WHAT TO WORK ON:
When the line with "verifications_pending : Z" appears below, start repeating lines exactly, and keep going through the line with "(from_slice (R := R) bytes);"; add nothing outside that span.

RAW DATA:
Inductive RpcError :=
| Transport (reason : string)
| Invalid (reason : string)
| Limit (reason : string).

#[export] Instance RpcError_eq_dec : EqDecision RpcError.
Proof. solve_decision. Defined.

Definition rpc_error_to_string (e : RpcError) : string :=
  match e with
  | Transport s => "RPC transport failed: " +:+ s
  | Invalid s => "RPC response is invalid: " +:+ s
  | Limit s => "RPC resource limit exceeded: " +:+ s
  end.

Definition source_error_of_rpc (e : RpcError) : SourceError := SourceUnavailable (rpc_error_to_string e).

Definition limits_validate (self : RpcHttpLimits) : result RpcError RpcHttpLimits :=
  if (max_request_bytes self =? 0) || (max_response_bytes self =? 0)
     || (max_backfill_page_blocks self =? 0) || (max_backfill_logs self =? 0)
     || (max_backfill_bytes self =? 0)
  then Err (Invalid "HTTP RPC request, response, and backfill limits must be non-zero")
  else Ok self.

(** ** JSON values *)

Record RpcHead := {
  rh_number : Z;
  rh_hash : option B256;
  rh_parent_hash : option B256;
  rh_l1_block_number : option Z
}.

Record RpcLog := {
  rl_address : Address;
  rl_transaction_hash : option B256;
  rl_topics : list B256;
  rl_topics_capacity : Z;
  rl_data : list Z;
  rl_block_number : option Z;
  rl_block_hash : option B256;
  rl_transaction_index : option Z;
  rl_log_index : option Z;
  rl_removed : bool
}.

(** What the code uses of [serde_json::Value] and of the derived decoders. *)
Class Json := {
  Value : Type;
  (* value.get(key), key.as_str() *)
  value_get : string -> Value -> option Value;
  as_str : Value -> option string;
  (* value != id *)
  value_is_u64 : Value -> Z -> bool;
  value_to_string : Value -> string;
  from_value_head : Value -> result string RpcHead;
  from_value_log : Value -> result string RpcLog
}.

(** Quantities decode to [u64], and a vector's capacity is not negative. *)
Class JsonLaws `{Json} := {
  json_head_u64 v head : from_value_head v = Ok head -> uint 64 (rh_number head);
  json_log_u64 v log : from_value_log v = Ok log ->
    (forall n, rl_block_number log = Some n -> uint 64 n)
    /\ (forall n, rl_transaction_index log = Some n -> uint 64 n)
    /\ (forall n, rl_log_index log = Some n -> uint 64 n);
  json_log_capacity v log : from_value_log v = Ok log -> 0 <= rl_topics_capacity log
}.

Record ParsedRpcHead := {
  head_number : Z;
  head_hash : option B256;
  head_parent_hash : option B256;
  head_l1_block_number : option Z
}.

Section Codec.
Context `{Json}.

Definition validate_canonical_hex_u64 (value : option Value) (field : string) : result RpcError Z :=
  value ← ok_or (v ← value; as_str v) (Invalid (field +:+ " is missing or is not a hex quantity"));
  map_err (fun e => Invalid (field +:+ match e with
                                      | NotCanonical => " is not a canonical hex quantity"
                                      | ExceedsUint64 => " exceeds uint64"
                                      end))
    (canonical_hex_u64 value).

Definition normalize_rpc_log (log : RpcLog) (chain : Z) (c : Commitment)
    : result RpcError ContractLog :=
  if 4 <? Z.of_nat (length (rl_topics log))
  then Err (Invalid "RPC log contains more than four topics")
  else
  block ← ok_or (rl_block_number log) (Invalid "pending log has no block number");
  transaction ← ok_or (rl_transaction_index log) (Invalid "pending log has no transaction index");
  transaction ← (if transaction <=? U32_MAX then Ok transaction
                 else Err (Invalid "log transaction index exceeds uint32"));
  index ← ok_or (rl_log_index log) (Invalid "pending log has no log index");
  index ← (if index <=? U32_MAX then Ok index else Err (Invalid "log index exceeds uint32"));
  Ok {| log_address := rl_address log;
        log_transaction_hash := rl_transaction_hash log;
        log_topics := rl_topics log;
        log_topics_capacity := rl_topics_capacity log;
        log_data := rl_data log;
        log_removed := rl_removed log;
        log_cursor := {| chain_id := chain; block_number := block;
                         execution_block_number := block; block_hash := rl_block_hash log;
                         transaction_index := Some transaction; log_index := Some index;
                         source_sequence := None; source_sub_index := None; commitment := c |} |}.

Definition parse_rpc_log (value : Value) (chain : Z) (c : Commitment) : result RpcError ContractLog :=
  log ← map_err (fun error => Invalid ("invalid RPC log: " +:+ error)) (from_value_log value);
  normalize_rpc_log log chain c.

Definition parse_filtered_rpc_log (value : Value) (chain : Z) (c : Commitment)
    (filter : ContractFilter) : result RpcError ContractLog :=
  log ← parse_rpc_log value chain c;
  if negb (log_address log =? filter_address filter)
  then Err (Invalid ("RPC log address mismatch: expected " +:+ hex_bytes 20 (filter_address filter)
                       +:+ ", got " +:+ hex_bytes 20 (log_address log)))
  else Ok log.

Definition parse_rpc_head (value : Value) : result RpcError ParsedRpcHead :=
  head ← map_err (fun error => Invalid ("invalid RPC block header: " +:+ error))
           (from_value_head value);
  Ok {| head_number := rh_number head; head_hash := rh_hash head;
        head_parent_hash := rh_parent_hash head; head_l1_block_number := rh_l1_block_number head |}.

Definition normalize_block_ref (value : Value) (chain : Z) (c : Commitment)
    (require_execution_context : bool) : result RpcError BlockRef :=
  head ← parse_rpc_head value;
  execution ←
    (match head_l1_block_number head with
     | Some n => Ok n
     | None =>
         if require_execution_context
         then Err (Invalid "eth_getBlockByNumber result has no l1BlockNumber")
         else Ok (head_number head)
     end);
  Ok {| br_cursor := cursor_execution_block chain (head_number head) execution (head_hash head) c;
        br_parent_hash := head_parent_hash head |}.

Definition normalize_block_cursor (value : Value) (chain : Z) (c : Commitment)
    (require_execution_context : bool) : result RpcError ChainCursor :=
  br_cursor <$> normalize_block_ref value chain c require_execution_context.

End Codec.

(** ** Requests *)

Inductive BlockSelector :=
| ByTag (tag : string)
| ByHash (hash : B256).

(** The object [backfill_filter] builds; [topics] is absent when empty and wraps
    the requested topics in one alternative list. *)
Record LogFilter := {
  lf_address : Address;
  lf_from_block : string;
  lf_to_block : string;
  lf_topics : option (list (list B256))
}.

Inductive RpcRequest :=
| EthChainId
| EthCall (to : Address) (data : list Z) (block : BlockSelector)
| EthGetCode (address : Address) (block : BlockSelector)
| EthGetStorageAt (address : Address) (slot : B256) (block : BlockSelector)
| EthGetBlockByNumber (tag : string) (full : bool)
| EthGetBlockByHash (hash : string) (full : bool)
| EthGetLogs (filter : LogFilter).

Record HttpResponse := {
  content_length : option Z;
  body_chunks : list (result string (list Z))
}.

Record StrictResponse `{Json} (R : Type) := {
  sr_jsonrpc : string;
  sr_id : Value;
  sr_result : option R;
  sr_error : option Value
}.
Arguments sr_jsonrpc {_ _}. Arguments sr_id {_ _}.
Arguments sr_result {_ _}. Arguments sr_error {_ _}.

(** [serde_json::to_vec] of a request envelope, and [reqwest]'s POST with the
    status check: the answer to the [n]-th request. *)
Class Http := {
  to_vec : Z -> RpcRequest -> result string (list Z);
  send : nat -> list Z -> result string HttpResponse
}.

(** [serde_json::from_slice] into an envelope with a result of this type. *)
Class Deserialize `{Json} (R : Type) := from_slice : list Z -> result string (StrictResponse R).

(** A 32-byte result, decoded apart from the quantities. *)
Record StorageWord := { storage_word : B256 }.

(** The atomics every clone of a client or backend shares, and the number of
    requests the network has been sent. *)
Record Session := {
  request_id : Z;
  issued : nat;
  chain_verified : bool;
  verifications_pending : Z
}.

Definition next_request (sent : bool) (s : Session) : Session :=
  {| request_id := (request_id s + 1) mod 2 ^ 64;
     issued := if sent then S (issued s) else issued s;
     chain_verified := chain_verified s; verifications_pending := verifications_pending s |}.

Record RpcHttpClient := {
  endpoint : string;
  client_limits : RpcHttpLimits
}.

Section Client.
Context `{Json, Http, MemLayout, Keccak}.
Context `{!Deserialize Z, !Deserialize StorageWord, !Deserialize (list Z)}.
Context `{!Deserialize Value, !Deserialize (list Value)}.

(** [while let Some(chunk) = stream.next().await] *)
Fixpoint read_body (limits : RpcHttpLimits) (chunks : list (result string (list Z)))
    (bytes : list Z) : result RpcError (list Z) :=
  match chunks with
  | [] => Ok bytes
  | chunk :: chunks =>
      chunk ← map_err Transport chunk;
      if uint_saturating_sub (max_response_bytes limits) (Z.of_nat (length bytes))
           <? Z.of_nat (length chunk)
      then Err (Limit "HTTP response body exceeded the configured byte budget")
      else read_body limits chunks (bytes ++ chunk)
  end.

Definition read_response {R} `{!Deserialize R} (limits : RpcHttpLimits) (id : Z)
    (response : HttpResponse) : result RpcError R :=
  if match content_length response with
     | Some length => max_response_bytes limits <? length
     | None => false
     end
  then Err (Limit "HTTP content-length exceeds the configured response budget")
  else
  bytes ← read_body limits (body_chunks response) [];
  envelope ← map_err (fun error => Invalid ("invalid JSON-RPC response: " +:+ error))
               (from_slice (R := R) bytes);
  if negb (String.eqb (sr_jsonrpc envelope) "2.0") || negb (value_is_u64 (sr_id envelope) id)
  then Err (Invalid "JSON-RPC response id mismatch")
  else
    match sr_error envelope with
    | Some error => Err (Transport ("JSON-RPC returned an error: " +:+ value_to_string error))
    | None => ok_or (sr_result envelope) (Invalid "JSON-RPC response has no result")
    end.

EXERCISE OUTPUT:
  verifications_pending : Z
}.

Definition next_request (sent : bool) (s : Session) : Session :=
  {| request_id := (request_id s + 1) mod 2 ^ 64;
     issued := if sent then S (issued s) else issued s;
     chain_verified := chain_verified s; verifications_pending := verifications_pending s |}.

Record RpcHttpClient := {
  endpoint : string;
  client_limits : RpcHttpLimits
}.

Section Client.
Context `{Json, Http, MemLayout, Keccak}.
Context `{!Deserialize Z, !Deserialize StorageWord, !Deserialize (list Z)}.
Context `{!Deserialize Value, !Deserialize (list Value)}.

(** [while let Some(chunk) = stream.next().await] *)
Fixpoint read_body (limits : RpcHttpLimits) (chunks : list (result string (list Z)))
    (bytes : list Z) : result RpcError (list Z) :=
  match chunks with
  | [] => Ok bytes
  | chunk :: chunks =>
      chunk ← map_err Transport chunk;
      if uint_saturating_sub (max_response_bytes limits) (Z.of_nat (length bytes))
           <? Z.of_nat (length chunk)
      then Err (Limit "HTTP response body exceeded the configured byte budget")
      else read_body limits chunks (bytes ++ chunk)
  end.

Definition read_response {R} `{!Deserialize R} (limits : RpcHttpLimits) (id : Z)
    (response : HttpResponse) : result RpcError R :=
  if match content_length response with
     | Some length => max_response_bytes limits <? length
     | None => false
     end
  then Err (Limit "HTTP content-length exceeds the configured response budget")
  else
  bytes ← read_body limits (body_chunks response) [];
  envelope ← map_err (fun error => Invalid ("invalid JSON-RPC response: " +:+ error))
               (from_slice (R := R) bytes);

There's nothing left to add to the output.